In a February 8, 2010 blog post, which can be found here, we reported on a then-recent jury verdict in which a Connecticut jury awarded nearly $15 million to a class of automotive body shop plaintiffs based on the jury’s finding that the insurance company defendant violated the Connecticut Unfair Trade Practices Act.  Artie’s Auto Body et al. v. Hartford Fire Ins. Co., FST-CV03-0196141-S, 2009 WL 3737931 (Conn. Super., Sept. 22, 2009).  At issue was whether the so-called “cigarette rule,” used to determine whether an act or practice is “unfair” within the meaning of CUTPA, has been superseded by a newer, narrower federal standard.

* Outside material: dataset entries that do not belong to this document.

(* ===== verification/FloatMath.v ===== *)
(** * Double precision arithmetic: order, sums, [math.Max], [math.Ceil] and
    fixed-point text

    The operations of [float64] the benchmark report uses beside those of
    [Duration], and the fact that its percentile ranks, computed in double
    precision, are exact. *)

From Stdlib Require Import Floats.SpecFloat.
From stdpp Require Import pretty.
From S2P Require Import Prelude GoStrings Decimal Duration DurationText.
#[local] Open Scope string_scope.
#[local] Open Scope Z_scope.
#[local] Open Scope list_scope.

(** ** Operations *)

Definition float_add : float64 → float64 → float64 := SFadd 53 1024.
Definition float_ltb : float64 → float64 → bool := SFltb.
Definition float_leb : float64 → float64 → bool := SFleb.

Definition isNaN (x : float64) : bool := match x with S754_nan => true | _ => false end.
Definition isInf (x : float64) : bool := match x with S754_infinity _ => true | _ => false end.
Definition float_finite (x : float64) : bool := negb (isNaN x) && negb (isInf x).

(** [math.Max]. *)
Definition math_Max (x y : float64) : float64 :=
  match x, y with
  | S754_infinity false, _ | _, S754_infinity false => S754_infinity false
  | S754_nan, _ | _, S754_nan => S754_nan
  | S754_zero sx, S754_zero _ => if sx then y else x
  | _, _ => if float_ltb y x then x else y
  end.

(** [int(math.Ceil(x))] of a finite value in the range of [int]. *)
Definition ceilInt (x : float64) : Z :=
  match x with
  | S754_finite s m e =>
      let m := cond_Zopp s (Z.pos m) in
      if 0 <=? e then m * 2 ^ e else - ((- m) / 2 ^ (- e))
  | _ => 0
  end.

(** [sort.Float64s]: not-a-number comes first. *)
Definition float_less (x y : float64) : bool := float_ltb x y || (isNaN x && negb (isNaN y)).
Definition sort_floats (l : list float64) : list float64 := sort_slice float_less l.

(** [strconv.FormatFloat x 'f' prec 64] and the verb [%.<prec>f]: the value
    rounded to [prec] decimal places, ties to even. *)
Definition round_ratio (a b : Z) : Z :=
  let q := a / b in
  match Z.compare (2 * (a mod b)) b with Lt => q | Gt => q + 1 | Eq => if Z.even q then q else q + 1 end.

Definition fixed_magnitude (prec : nat) (m : positive) (e : Z) : Z :=
  if 0 <=? e then Z.pos m * 2 ^ e * 10 ^ Z.of_nat prec else round_ratio (Z.pos m * 10 ^ Z.of_nat prec) (2 ^ (- e)).

Definition fixed_digits (prec : nat) (v : Z) : string :=
  let fraction := pretty (v mod 10 ^ Z.of_nat prec) in
  pretty (v / 10 ^ Z.of_nat prec) +:+ "." +:+ zeros (prec - String.length fraction) +:+ fraction.

Definition formatFixed (prec : nat) (x : float64) : string :=
  let sign s := if s : bool then "-" else "" in
  match x with
  | S754_nan => "NaN"
  | S754_infinity s => if s then "-Inf" else "+Inf"
  | S754_zero s => sign s +:+ fixed_digits prec 0
  | S754_finite s m e => sign s +:+ fixed_digits prec (fixed_magnitude prec m e)
  end.

(** ** Rounding *)

Lemma shr_1_nonneg m r s : 0 ≤ m → shr_1 (Build_shr_record m r s) = Build_shr_record (Z.div2 m) (Z.odd m) (r || s).
Proof. by destruct m as [|[]|]. Qed.

(** Shifting keeps the quotient, the first bit dropped and whether another bit
    dropped is set. *)
Lemma shr_quotient n m : 0 ≤ m →
  Nat.iter (S n) shr_1 (exact_record m) =
    Build_shr_record (m / 2 ^ Z.of_nat n / 2) (Z.odd (m / 2 ^ Z.of_nat n)) (negb (m mod 2 ^ Z.of_nat n =? 0)).
Proof.
  intros Hm. induction n as [|n IH].
  - cbn [Nat.iter]. unfold exact_record. rewrite shr_1_nonneg, Z.div2_div by done. by rewrite Z.div_1_r, Z.mod_1_r.
  - rewrite Nat.iter_succ, IH. assert (0 < 2 ^ Z.of_nat n) by (apply Z.pow_pos_nonneg; lia).
    rewrite shr_1_nonneg by (do 2 (apply Z.div_pos; [|lia]); done).
    rewrite Nat2Z.inj_succ, Z.pow_succ_r, (Z.mul_comm 2), <-Z.div_div, Z.div2_div by lia. f_equal.
    rewrite Z.rem_mul_r by lia. pose proof (Z.mod_pos_bound m (2 ^ Z.of_nat n) ltac:(lia)).
    rewrite Zmod_odd. destruct (Z.odd (m / 2 ^ Z.of_nat n)); cbn [orb].
    + symmetry. apply negb_true_iff, Z.eqb_neq. lia.
    + by rewrite Z.mul_0_r, Z.add_0_r.
Qed.

(** Rounding to nearest moves by at most half a unit. *)
Lemma round_near n m : 0 ≤ m → let mrs := Nat.iter (S n) shr_1 (exact_record m) in
  let M := round_nearest_even (shr_m mrs) (loc_of_shr_record mrs) in
  2 * Z.abs (M * 2 ^ Z.of_nat (S n) - m) ≤ 2 ^ Z.of_nat (S n) ∧ m / 2 ^ Z.of_nat (S n) ≤ M ≤ m / 2 ^ Z.of_nat (S n) + 1.
Proof.
  intros Hm. cbv zeta. rewrite shr_quotient by done. cbn [shr_m].
  rewrite Nat2Z.inj_succ, Z.pow_succ_r by lia. assert (0 < 2 ^ Z.of_nat n) by (apply Z.pow_pos_nonneg; lia).
  rewrite (Z.mul_comm 2 (2 ^ _)), <-Z.div_div by lia. set (p := 2 ^ Z.of_nat n) in *.
  pose proof (Z.div_mod m p ltac:(lia)) as Hd. pose proof (Z.mod_pos_bound m p ltac:(lia)) as Hr.
  pose proof (Z.div_mod (m / p) 2 ltac:(lia)) as Hd2. rewrite Zmod_odd in Hd2.
  set (q := m / p) in *. set (h := q / 2) in *. set (r := m mod p) in *.
  destruct (Z.odd q), (Z.eqb_spec r 0) as [Hz|Hz]; cbn [loc_of_shr_record negb round_nearest_even]; try destruct (Z.even h); split; nia.
Qed.

Lemma digits_spec x d : 0 < x → digits x = d ↔ 2 ^ (d - 1) ≤ x < 2 ^ d.
Proof.
  intros Hx. unfold digits. pose proof (Z.log2_nonneg x). pose proof (Z.log2_spec x Hx) as Hl. split.
  - intros <-. by replace (Z.log2 x + 1 - 1) with (Z.log2 x) by lia.
  - intros Hd. assert (1 ≤ d) by (destruct (Z.le_gt_cases 1 d); [done|]; rewrite (Z.pow_neg_r 2 (d - 1)) in Hd by lia;
      destruct (Z.eq_dec d 0) as [->|]; [simpl in Hd; lia|]; rewrite Z.pow_neg_r in Hd by lia; lia).
    rewrite (Z.log2_unique x (d - 1)); [lia|lia|]. by replace (Z.succ (d - 1)) with d by lia.
Qed.

(** What rounding a mantissa with [k] digits too many gives. *)
Lemma round_aux_near m e k : 0 < m → digits m = 53 + k → 1 ≤ k → -1074 ≤ e + k ≤ 900 →
  ∃ r f M, binary_round_aux 53 1024 false m e loc_Exact = S754_finite false r f ∧ e + k ≤ f ≤ e + k + 1 ∧
    Z.pos r * 2 ^ (f - (e + k)) = M ∧ 2 * Z.abs (M * 2 ^ k - m) ≤ 2 ^ k.
Proof.
  intros Hm Hd Hk He. pose proof Hd as Hrange. apply digits_spec in Hrange; [|done].
  assert (Hkn : k = Z.of_nat (S (Z.to_nat (k - 1)))) by lia.
  destruct (round_near (Z.to_nat (k - 1)) m ltac:(lia)) as [Hnear HM]. rewrite <-Hkn in Hnear, HM.
  unfold binary_round_aux. unfold shr_fexp at 1. rewrite Zdigits2_digits, Hd by done.
  replace (fexp 53 1024 (53 + k + e) - e) with k by (unfold fexp, emin; lia).
  change (shr_record_of_loc m loc_Exact) with (exact_record m). unfold shr at 1. destruct k as [|kp|] eqn:Hkp; [lia| |lia]. rewrite <-Hkp in *.
  assert (Hki : SpecFloat.iter_pos shr_1 kp (exact_record m) = Nat.iter (S (Z.to_nat (k - 1))) shr_1 (exact_record m)).
  { rewrite iter_pos_nat. f_equal. lia. }
  rewrite Hki. set (mrs := Nat.iter _ _ _) in *. set (M := round_nearest_even _ _) in *. cbv beta iota.
  assert (HMr : 2 ^ 52 ≤ M ≤ 2 ^ 53).
  { replace (53 + k - 1) with (52 + k) in Hrange by lia. rewrite !Z.pow_add_r in Hrange by lia.
    assert (0 < 2 ^ k) by (apply Z.pow_pos_nonneg; lia).
    pose proof (Z.div_le_lower_bound m (2 ^ k) (2 ^ 52) ltac:(lia) ltac:(lia)).
    pose proof (Z.div_lt_upper_bound m (2 ^ k) (2 ^ 53) ltac:(lia) ltac:(lia)). lia. }
  destruct (Z.eq_dec M (2 ^ 53)) as [Htop|Hlow].
  - exists (Z.to_pos (2 ^ 52)), (e + k + 1), M. rewrite Htop. unfold shr_fexp. change (Zdigits2 (2 ^ 53)) with 54.
    replace (fexp 53 1024 (54 + (e + k)) - (e + k)) with 1 by (unfold fexp, emin; lia).
    cbn -[Z.leb Z.pow Z.sub Z.add Z.mul]. change (shr_m (shr_1 {| shr_m := 2 ^ 53; shr_r := false; shr_s := false |})) with (2 ^ 52).
    rewrite (proj2 (Z.leb_le _ _)) by lia. split; [done|]. split; [lia|]. split; [|congruence].
    replace (e + k + 1 - (e + k)) with 1 by lia. done.
  - exists (Z.to_pos M), (e + k), M. unfold shr_fexp. rewrite Zdigits2_digits by lia.
    assert (digits M = 53) as -> by (apply digits_spec; [lia|]; change (53 - 1) with 52; lia).
    replace (fexp 53 1024 (53 + (e + k)) - (e + k)) with 0 by (unfold fexp, emin; lia). cbn [shr shr_record_of_loc shr_m].
    destruct M as [|Mp|] eqn:HMp; [lia| |lia]. rewrite (proj2 (Z.leb_le _ _)) by lia. split; [done|]. split; [lia|].
    split; [|done]. rewrite Z.sub_diag. simpl. lia.
Qed.

(** The percentiles, in 53rds of a bit: at most forty hundredths of a unit below
    the exact fraction. *)
Definition percent_float (p : Z) : float64 := float_div (float_of_Z p) (float_of_Z 100).

Lemma percent_float_near p : p ∈ [50; 95; 99] →
  ∃ a, percent_float p = S754_finite false a (-53) ∧ 2 ^ 52 ≤ Z.pos a < 2 ^ 53 ∧ p * 2 ^ 53 - 40 ≤ 100 * Z.pos a ≤ p * 2 ^ 53.
Proof. intros Hp. set_unfold. destruct Hp as [->|[->|[->|[]]]]; (eexists; split; [vm_compute; reflexivity|lia]). Qed.

Definition ceil_div (a b : Z) : Z := - ((- a) / b).

Lemma ceil_div_spec a b c : 0 < b → ceil_div a b = c ↔ (c - 1) * b < a ≤ c * b.
Proof.
  intros Hb. unfold ceil_div. pose proof (Z.div_mod (- a) b ltac:(lia)). pose proof (Z.mod_pos_bound (- a) b Hb).
  split; [intros <-; nia|]. intros Hc. assert (- a / b = - c) as ->; [|lia]. symmetry. apply (Z.div_unique _ _ _ (c * b - a)); lia.
Qed.

(** A product of a percentile and a count, rounded to [M] units of [2 ^ k], has
    the ceiling of the exact product. *)
Lemma rank_near p n a d k M : 0 < n < 2 ^ d → 0 ≤ d ≤ 46 → 52 ≤ k ≤ 53 → p * 2 ^ 53 - 40 ≤ 100 * a ≤ p * 2 ^ 53 →
  2 * Z.abs (M * 2 ^ k - a * (n * 2 ^ (53 - d))) ≤ 2 ^ k → ceil_div M (2 ^ (106 - d - k)) = ceil_div (p * n) 100.
Proof.
  intros Hn Hd Hk Ha HM. assert (0 < 2 ^ (106 - d - k)) by (apply Z.pow_pos_nonneg; lia).
  apply ceil_div_spec; [done|]. destruct (proj1 (ceil_div_spec (p * n) 100 _ ltac:(lia)) eq_refl) as [Hlow Hup]. set (c := ceil_div (p * n) 100) in *.
  assert (Hk2 : 0 < 2 ^ k ≤ 2 ^ 53) by (split; [apply Z.pow_pos_nonneg|apply Z.pow_le_mono_r]; lia).
  assert (Hs : 128 ≤ 2 ^ (53 - d)) by (change 128 with (2 ^ 7); apply Z.pow_le_mono_r; lia).
  assert (Hnd : n * 2 ^ (53 - d) ≤ 2 ^ 53).
  { replace (2 ^ 53) with (2 ^ d * 2 ^ (53 - d)); [nia|]. rewrite <-Z.pow_add_r by lia. f_equal. lia. }
  assert (Hunit : 2 ^ (106 - d - k) * 2 ^ k = 2 ^ 53 * 2 ^ (53 - d)).
  { rewrite <-!Z.pow_add_r by lia. f_equal. lia. }
  set (u := 2 ^ k) in *. set (s := 2 ^ (53 - d)) in *. set (w := 2 ^ (106 - d - k)) in *. set (N := n * s) in *.
  assert (Hpn : 100 * (c - 1) * s < p * N ≤ 100 * c * s) by (unfold N; split; nia).
  assert (Hpn1 : 100 * (c - 1) * s + s ≤ p * N) by (unfold N; nia).
  assert (0 < N) by (unfold N; nia). split.
  - apply (Z.mul_lt_mono_pos_r u); [lia|]. rewrite <-Z.mul_assoc, Hunit. nia.
  - destruct (Z.le_gt_cases M (c * w)) as [?|Hgt]; [done|]. exfalso. assert ((c * w + 1) * u ≤ M * u) by nia.
    assert (a * N ≤ c * (2 ^ 53 * s)) by nia. nia.
Qed.

(** The rank of a percentile among [n] values, computed in double precision, is
    exact. *)
Lemma percent_rank p n : p ∈ [50; 95; 99] → 0 < n < 2 ^ 46 →
  ceilInt (float_mul (percent_float p) (float_of_Z n)) = ceil_div (p * n) 100.
Proof.
  intros Hp Hn. destruct (percent_float_near p Hp) as (a & -> & Ha & Hnear). rewrite float_of_Z_exact by lia.
  pose proof (digits_bound n ltac:(lia)) as Hd. set (d := digits n) in *.
  assert (Hdr : 2 ^ (d - 1) ≤ n < 2 ^ d) by (by apply digits_spec; [lia|]).
  assert (Hd46 : d ≤ 46) by (unfold d, digits; pose proof (proj1 (Z.log2_lt_pow2 n 46 ltac:(lia))); lia).
  unfold exact_float. fold d. unfold float_mul, SFmul. cbn [xorb]. rewrite Pos2Z.inj_mul.
  assert (0 < 2 ^ (53 - d)) as Hs by (apply Z.pow_pos_nonneg; lia). rewrite Z2Pos.id by nia.
  assert (HN : 2 ^ 52 ≤ n * 2 ^ (53 - d) < 2 ^ 53).
  { replace (2 ^ 52) with (2 ^ (d - 1) * 2 ^ (53 - d)) by (rewrite <-Z.pow_add_r by lia; f_equal; lia).
    replace (2 ^ 53) with (2 ^ d * 2 ^ (53 - d)) by (rewrite <-Z.pow_add_r by lia; f_equal; lia). nia. }
  assert (Hk : ∃ k, digits (Z.pos a * (n * 2 ^ (53 - d))) = 53 + k ∧ 52 ≤ k ≤ 53).
  { destruct (Z.lt_ge_cases (Z.pos a * (n * 2 ^ (53 - d))) (2 ^ 105)); [exists 52|exists 53]; (split; [|lia]); apply digits_spec; nia. }
  destruct Hk as (k & Hdk & Hk). set (m := Z.pos a * _) in *. assert (0 < m) by (unfold m; nia).
  destruct (round_aux_near m (-53 + (d - 53)) k) as (r & f & M & -> & Hf & HM & Hround); [done|done|lia|lia|].
  unfold ceilInt. cbn [cond_Zopp]. rewrite (proj2 (Z.leb_gt _ _)) by lia. fold (ceil_div (Z.pos r) (2 ^ (- f))).
  rewrite <-(rank_near p n (Z.pos a) d k M) by (try done; lia).
  replace (106 - d - k) with (- f + (f - (-53 + (d - 53) + k))) by lia. rewrite <-HM, Z.pow_add_r by lia. unfold ceil_div.
  rewrite <-Z.mul_opp_l, Z.div_mul_cancel_r; [done|..]; apply Z.pow_nonzero; lia.
Qed.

Pursuant to CUTPA, which provides that “[n]o person shall engage in unfair methods of competition and unfair or deceptive acts or practices in the conduct of any trade or commerce,” it was also “the intent of the legislature that in construing subsection (a) of this section, the commissioner and the courts of this state shall be guided by interpretations given by the Federal Trade Commission and the federal courts to Section 5(a)(1) of the Federal Trade Commission Act (15 USC 45(a)(1)), as from time to time amended.”  Accordingly, Connecticut courts previously adopted the federal “Cigarette Rule,” which rule originally provided that a plaintiff prove that (1) the act or practice offends public policy as it has been established by statutes, the common law or other established concept of unfairness; (2) the act or practice is immoral, unethical, oppressive or unscrupulous; or (3) the act or practice causes substantial injury to consumers, competitors or other business persons.  In 1984, the FTC narrowed the rule to concentrate on the third (“substantial injury”) prong.

On October 14, 2010, the superior court presiding over the Artie’s Auto Body trial ruled on the defendant’s motions to set aside the verdict and for judgment notwithstanding the verdict, which motions raised, inter alia, the continued viability of the three-prong cigarette rule.  The court denied the defendant’s motions and, in doing so, declined to reject the longstanding cigarette rule in favor of the newer federal “substantial injury test.”  A copy of the opinion can be found here.

After reiterating that the defendant’s argument had been made and rejected on summary judgment last year, the court again held that, “even without the prior ruling this court would not hold that it was error to charge on the cigarette rule, which continues to be the governing Connecticut standard of unfairness.”

The court first noted that CUTPA does not mandate that Connecticut courts must always follow FTC and federal court interpretations; rather, it says that they “shall be guided” by same.

Additionally, the court noted that other courts, while recognizing the existence of a “serious question” regarding the continued viability of the cigarette rule, have declined the opportunity to resolve this precise issue until an appropriate case is presented to the Supreme Court.  The court acknowledged and rejected the defendant’s argument that the superior court should not wait for appellate guidance, but should set aside the verdict in this case as against the law, based exclusively on the now FTC-abandoned public policy prong of the cigarette rule.  The court relied on, inter alia, prior Supreme Court discussion of the issue, in which the Supreme Court advised that it would take up the issue in a proper case when “presented to us”.  (Emphasis in original.)  The superior court continued, “[i]t may be that this case will prove to be the appropriate case to frame the issue for review, but that review must occur at the Supreme Court.”

We will continue to monitor this case and report on pertinent developments, particularly at the appellate level.